Community Property Jurisdiction vs. Equitable Division Jurisdiction

How art collections are divided during the divorce process depends on which jurisdiction the divorce filing sits. Each jurisdiction has its own laws on valuing and dividing assets and commonly there are two kinds of marital property regimes: community property laws and equitable distribution laws.

In community property jurisdictions (LA, AZ, CA, TX, WA, ID, NV, NM, WI), community property laws set forth a presumption that all real and personal property acquired during marriage is community property, meaning that the “property” is owned 50% by one spouse and 50% by the other. Unless the presumption of community property can be overcome, all property acquired during the marriage is to be divided equally upon divorce of the parties.

In contrast, equitable division jurisdictions allow couples to agree on the property division on their own and, alternatively, let the court decides how to divide the marital property based on a fair and equitable share basis. New York is one of the equitable division jurisdiction states.[5] To find a fair and equitable share between the spouses, the court will look at various factors including:

  • The duration of marriage;
  • Each spouse’s income and property during and after the marriage;
  • Each spouse’s contribution to the marriage;
  • Each spouse’s age and health;
  • Award of custody;
  • Each spouse’s potential future financial conditions; and
  • The liquidity of marital property.

The court will not look at factors such as one spouse’s adultery, domestic violence or involvement in criminal activities as long as these did not affect the couple’s finances.

How Art Collections Should be Divided?

In splitting up art collections between divorcing spouses, couples first need to inventory their collection before figuring out how to divide it.

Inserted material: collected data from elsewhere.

Lemma choose_states st contig final lg ng next force :
  choose_next_state st contig final lg ng = (next, force) ->
  (next = LIST \/ next = RANGE \/ next = BITMAP) /\ (force = true -> next = BITMAP).
Proof.
  unfold choose_next_state. set (t := if st =? _ then _ else _). destruct t as [[cl cb] cr].
  cbv beta iota zeta. unfold LIST, RANGE, BITMAP.
  repeat case_if; intros [= <- <-]; (split; [tauto|done]).
Qed.

(** A bitmap is continued over a short gap only: a new one would be cheaper. *)
Lemma choose_continue contig final lg ng :
  0 <= contig -> 0 <= lg -> 0 <= ng ->
  choose_next_state BITMAP contig final lg ng = (BITMAP, false) -> lg <= 79.
Proof.
  intros Hc Hl Hn. unfold choose_next_state, BITMAP.
  change (KRL_SECTION_CERT_SERIAL_BITMAP =? KRL_SECTION_CERT_SERIAL_LIST) with false.
  rewrite Z.eqb_refl. cbv iota.
  set (c := Z.min contig (2 ^ 31)). set (g := Z.min lg (2 ^ 31)).
  set (e := if final then 0 else Z.min (Z.min ng (2 ^ 31)) (8 + 64)).
  assert (0 <= e <= 72) by (unfold e; destruct final; lia).
  set (cr := (u64 (8 + 2 * 64 + _) + 7) / 8). set (cl := (u64 (8 + 64 * c + _) + 7) / 8).
  rewrite !(u64_id (_ + c + e)) by lia.
  unfold KRL_SECTION_CERT_SERIAL_BITMAP, KRL_SECTION_CERT_SERIAL_RANGE, KRL_SECTION_CERT_SERIAL_LIST.
  clearbody cr cl e. cbv beta iota zeta.
  repeat case_if; intros [=]. unfold g in *. dm_lia.
Qed.

Lemma last_last (l : list revoked_serial) x d : List.last (l ++ [x]) d = x.
Proof. apply List.last_last. Qed.

(** The state after one more range, whether a section was closed or not. *)
Definition closes (st next : Z) (force : bool) : bool :=
  negb (st =? 0) && (force || negb (next =? st) || (st =? RANGE)).

Definition choice (st last : Z) (x : revoked_serial) (nrs : option revoked_serial) : Z * bool :=
  choose_next_state st (contig_of x) (match nrs with None => true | Some _ => false end)
    (if st =? 0 then 0 else u64 (rs_lo x - last))
    (match nrs with None => 0 | Some n => u64 (rs_lo n - rs_hi x) end).

Lemma choice_continue last x nrs :
  0 <= last < rs_lo x -> serial_ok x -> choice BITMAP last x nrs = (BITMAP, false) -> rs_lo x - last <= 79.
Proof.
  intros Hl [Hx1 Hx2]. unfold choice. change (BITMAP =? 0) with false. cbv iota.
  rewrite (u64_id (rs_lo x - last)) by lia. intros E. apply choose_continue in E; [done|..|lia|].
  - apply Z.mod_pos_bound. lia.
  - destruct nrs; [apply Z.mod_pos_bound; lia|done].
Qed.

(** The open section before the range is added: the old one, or a new one. *)
Lemma gen_open w g x acc nrs g' w' :
  ginv g acc -> serial_ok x -> (forall y, y ∈ acc -> rs_ok y /\ rs_hi y < rs_lo x) ->
  let '(next, force) := choice (g_state g) (g_last g) x nrs in
  and_next
    (if closes (g_state g) next force
     then and_next (finish_section w g) (fun g w => reset_sect w g) else (Next, g, w))
    (fun g1 w => if negb (next =? g_state g) || force
                 then start_section w g1 next (rs_lo x) else (Next, g1, w)) = (Next, g', w') ->
  roomy (g_sect g') /\ g_state g' = next /\
  if closes (g_state g) next force
  then holds g' [] (rs_lo x) /\
    exists p, payload (g_state g, acc) p /\
      appended (g_buf g) ([g_state g] ++ enc_string p) (g_buf g')
  else g_buf g' = g_buf g /\
    ((acc = [] /\ holds g' [] (rs_lo x)) \/
     (g' = g /\ next <> RANGE /\ exists y l, acc = y :: l /\ holds g acc (rs_lo y) /\
        (next = BITMAP -> rs_lo x - rs_lo y <= INT_MAX))).
Proof.
  intros (Hs & Hb & Hst) Hx Hacc.
  destruct (choice (g_state g) (g_last g) x nrs) as [next force] eqn:Ec.
  pose proof (choose_states _ _ _ _ _ _ _ Ec) as [Hn Hforce].
  assert (Hlo : 0 <= rs_lo x < 2 ^ 64) by (destruct Hx; lia).
  intros E. apply and_next_inv in E as (g1 & w1 & E1 & E).
  destruct (closes (g_state g) next force) eqn:Ecl.
  - apply and_next_inv in E1 as (g2 & w2 & E2 & E1).
    destruct Hst as [[Hst _]|(y & l & Hy & Hh & _ & Hlast & _)].
    { unfold closes in Ecl. rewrite Hst in Ecl. done. }
    rewrite Hy in Hh. apply (finish_section_spec _ _ _ _ y l) in E2 as (p & Hp & Ha & Hs2 & Hst2); [|done..].
    apply reset_sect_inv in E1 as (b & -> & Hb1 & Hc1); [|done].
    destruct (negb (next =? g_state g) || force) eqn:Es.
    + apply start_section_spec in E as (Hh' & Hs' & Hb' & Hst'); [|done..].
      split; [done|]. split; [done|]. split; [done|]. exists p. rewrite Hy. split; [done|].
      by rewrite Hb'.
    + injection E as <- <-. apply orb_false_iff in Es as [Es ->].
      apply negb_false_iff, Z.eqb_eq in Es. unfold closes in Ecl. rewrite Es in Ecl.
      rewrite Z.eqb_refl in Ecl. cbn [orb negb] in Ecl. apply andb_true_iff in Ecl as [_ Er].
      apply Z.eqb_eq in Er. cbn [g_sect g_state g_buf set_g_sect].
      split; [done|]. split; [congruence|]. split; [|by exists p; rewrite Hy].
      right; left. cbn [g_state g_sect set_g_sect]. split; [congruence|]. by left.
  - injection E1 as <- <-. destruct Hst as [[Hst ->]|(y & l & Hy & Hh & Hl & Hlast & Hbm)].
    + rewrite Hst in E. replace (negb (next =? 0)) with true in E by (by destruct Hn as [-> | [-> | ->]]).
      apply start_section_spec in E as (Hh' & Hs' & Hb' & Hst'); [|done..].
      split; [done|]. split; [done|]. split; [done|]. by left.
    + pose proof (holds_state _ _ _ Hh) as Hs3.
      assert (next = g_state g /\ force = false /\ g_state g <> RANGE) as (-> & -> & Hnr).
      { unfold closes in Ecl. replace (negb (g_state g =? 0)) with true in Ecl
          by (by destruct Hs3 as [-> | [-> | ->]]).
        destruct force; [done|]. cbn [andb orb] in Ecl. apply orb_false_iff in Ecl as [E1 E2].
        apply negb_false_iff, Z.eqb_eq in E1. apply Z.eqb_neq in E2. done. }
      rewrite Z.eqb_refl in E. injection E as <- <-. split; [done|]. split; [done|].
      split; [done|]. right. split; [done|]. split; [done|]. exists y, l. split; [done|]. split; [done|].
      intros Hbmp. specialize (Hbm Hbmp). rewrite Hbmp in Ec.
      assert (Hin : List.last acc y ∈ acc).
      { apply last_Some_elem_of with (1 := Hl). }
      destruct (Hacc _ Hin) as [Hok Hlt]. unfold rs_ok in Hok.
      apply choice_continue in Ec; [|rewrite Hlast; lia|done].
      destruct Hh as [[? _]|[[? _]|(_ & Hstart & _)]]; [by rewrite Hbmp in *..|].
      unfold BITMAP_MAX, INT_MAX in *. change (Z.shiftl 1 24) with (2 ^ 24) in *. lia.
Qed.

Was the work of art purchased by the parties during the marriage?

Artworks become marital property depending on whether they were acquired before, after, or during the marriage. Any art acquired during the marriage becomes marital property while any art acquired before marriage is non-marital property. It is noteworthy thatocuments of sales alone, such as invoices that indicate the art was acquired during a marriage, are not necessarily dispositive of ownership of the artwork. In Anonymous v. Anonymous (2017),[6] the court held that determination of title requires a holistic review of facts and circumstances of acquisition, rather than invoices showing the art was acquired during a marriage. The court defined an invoice as “a mere detailed statement of the nature, quantity, or cost of the goods, or price of the things invoiced” and looked at the terms of prenuptials and the circumstances when the artwork was bought to find it as a separate property.[7]

Was the work of art inherited by or gifted to one of the parties?

Generally, any gifts, inheritance or property delivered to just one spouse by a third-party during the marriage are non-marital property, i.e. that spouse’s separate property. However, gifts given by one spouse to another spouse are considered marital property subject to the laws of equitable distribution. In W. v. W. (1977),[8] the court held that a Picasso sculpture at issue was a “gift” to the wife even though paid for by the husband’s funds, thus finding it as marital property.

Has the work increased in value from the time of purchases to the time of the divorce?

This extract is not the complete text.